■ TASK
Find out how many lines in the records have the string "prefix" in them, and state only that number.
Content starts
(* ===== verification/HpackRfc.v ===== *)
(** * HPACK: the decoder against the grammar of RFC 7541 (src/h2/hpack.rs)

    The wire format of RFC 7541 as a grammar on byte strings, written from the RFC and
    without positions, buffers or 32-bit words, and what [decode_headers] makes of the
    blocks it derives.  The code reads otherwise in three points: the high bits of the
    fifth octet of an integer, the sizes an update of the table may announce, and the
    place of such updates in a block.  The first two are parameters of the grammar, and
    the third is what tells a block of the RFC from a run of representations. *)
From S2P Require Import Prelude Huffman Hpack HpackFacts HpackTable.

(** ** Integers (section 5.1) *)

(** The octets that follow a full prefix: groups of seven bits, the least significant
    first, a high bit on all but the last. *)
Fixpoint octets (groups : list Z) : bytes :=
  match groups with [] => [] | [g] => [g] | g :: groups => g + 128 :: octets groups end.
Definition is_group (g : Z) : Prop := 0 ≤ g < 128.

(** The value of the groups as the RFC has it, and as the code computes it: what a group
    pushes out of a 32-bit word is lost. *)
Fixpoint exact_value (groups : list Z) : Z :=
  match groups with [] => 0 | g :: groups => g + 128 * exact_value groups end.
Fixpoint word_value (i : Z) (groups : list Z) : Z :=
  match groups with [] => 0 | g :: groups => u32 (g * 2 ^ (7 * i)) + word_value (i + 1) groups end.

(** The state between two blocks (sections 2.3 and 4): the dynamic table, the newest
    entry first, and the size that is in force. *)
Record rfc_state := mkRfc { r_table : list DecodedHeader; r_max : Z }.

Section grammar.
(** What the groups of an integer denote, and the largest size an update may announce:
    for the RFC the exact value, and a constant, the last acknowledged
    SETTINGS_HEADER_TABLE_SIZE (section 6.3). *)
Context (value : list Z → Z) (limit : rfc_state → Z).

(** [b] is the octet with the prefix of [n] bits, [l] what follows it, [l'] what is left.
    The limits are the implementation's: five more octets, 32 bits. *)
Inductive integer (n b : Z) (l : bytes) : Z → bytes → Prop :=
  | integer_short : b mod 2 ^ n < 2 ^ n - 1 → integer n b l (b mod 2 ^ n) l
  | integer_long groups l' :
      b mod 2 ^ n = 2 ^ n - 1 → l = octets groups ++ l' → groups ≠ [] → Forall is_group groups →
      zlen groups ≤ 5 → 2 ^ n - 1 + value groups ≤ u32_max →
      integer n b l (2 ^ n - 1 + value groups) l'.

(** ** Strings (section 5.2) *)

Inductive string_literal (w : bytes) : bytes → bytes → Prop :=
  | string_raw b l raw l' : w = b :: l → b < 128 → integer 7 b l (zlen raw) (raw ++ l') → string_literal w raw l'
  | string_huffman b l s l' : w = b :: l → 128 ≤ b → wf_bytes s →
      integer 7 b l (zlen (encode s)) (encode s ++ l') → string_literal w s l'.

(** ** The tables (sections 2.3 and 4) *)

(** One address space: the static table from 1, then the dynamic one. *)
Definition indexed (st : rfc_state) (i : Z) (e : DecodedHeader) : Prop :=
  1 ≤ i ∧ (STATIC_TABLE ++ r_table st) !! Z.to_nat (i - 1) = Some e.
Definition insert_entry (st : rfc_state) (e : DecodedHeader) : rfc_state :=
  mkRfc (fitting (r_max st) (e :: r_table st)) (r_max st).
Definition update_size (st : rfc_state) (new : Z) : rfc_state := mkRfc (fitting new (r_table st)) new.

(** ** Representations (section 6) *)

Inductive literal_name (st : rfc_state) (i : Z) (w : bytes) : bytes → bytes → Prop :=
  | name_new s w' : i = 0 → string_literal w s w' → literal_name st i w s w'
  | name_indexed e : indexed st i e → literal_name st i w e.1 w.

(** [n] and [v] after the octet with an index of [k] bits. *)
Definition literal_field (st : rfc_state) (k b : Z) (l n v l' : bytes) : Prop :=
  ∃ i l1 l2, integer k b l i l1 ∧ literal_name st i l1 n l2 ∧ string_literal l2 v l'.

(** The fields and the state that a representation gives, and what is left. *)
Inductive representation (st : rfc_state) : bytes → list DecodedHeader → rfc_state → bytes → Prop :=
  | indexed_field b l i e l' :
      128 ≤ b → integer 7 b l i l' → indexed st i e → representation st (b :: l) [e] st l'
  | incremental_field b l n v l' :
      64 ≤ b < 128 → literal_field st 6 b l n v l' → representation st (b :: l) [(n, v)] (insert_entry st (n, v)) l'
  | size_update b l new l' :
      32 ≤ b < 64 → integer 5 b l new l' → new ≤ limit st → representation st (b :: l) [] (update_size st new) l'
  | literal_only b l n v l' :
      b < 32 → literal_field st 4 b l n v l' → representation st (b :: l) [(n, v)] st l'.

Inductive representations (st : rfc_state) (w : bytes) : list DecodedHeader → rfc_state → bytes → Prop :=
  | rep_none : representations st w [] st w
  | rep_more fs1 st1 w1 fs st' w' :
      representation st w fs1 st1 w1 → representations st1 w1 fs st' w' → representations st w (fs1 ++ fs) st' w'.

(** ** Blocks (section 4.2)

    A header block: updates of the table size, and only then fields. *)
Inductive updates (st : rfc_state) (w : bytes) : list Z → rfc_state → bytes → Prop :=
  | updates_none : updates st w [] st w
  | updates_more st1 w1 sizes st' w' :
      representation st w [] st1 w1 → updates st1 w1 sizes st' w' → updates st w (r_max st1 :: sizes) st' w'.
Inductive fields (st : rfc_state) (w : bytes) : list DecodedHeader → rfc_state → bytes → Prop :=
  | fields_none : fields st w [] st w
  | fields_more e st1 w1 fs st' w' :
      representation st w [e] st1 w1 → fields st1 w1 fs st' w' → fields st w (e :: fs) st' w'.
Definition header_block (st : rfc_state) (block : bytes) (sizes : list Z) (fs : list DecodedHeader) (st' : rfc_state) : Prop :=
  ∃ st1 w1, updates st block sizes st1 w1 ∧ fields st1 w1 fs st' [].
End grammar.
Content ends
■ THE ANSWER
2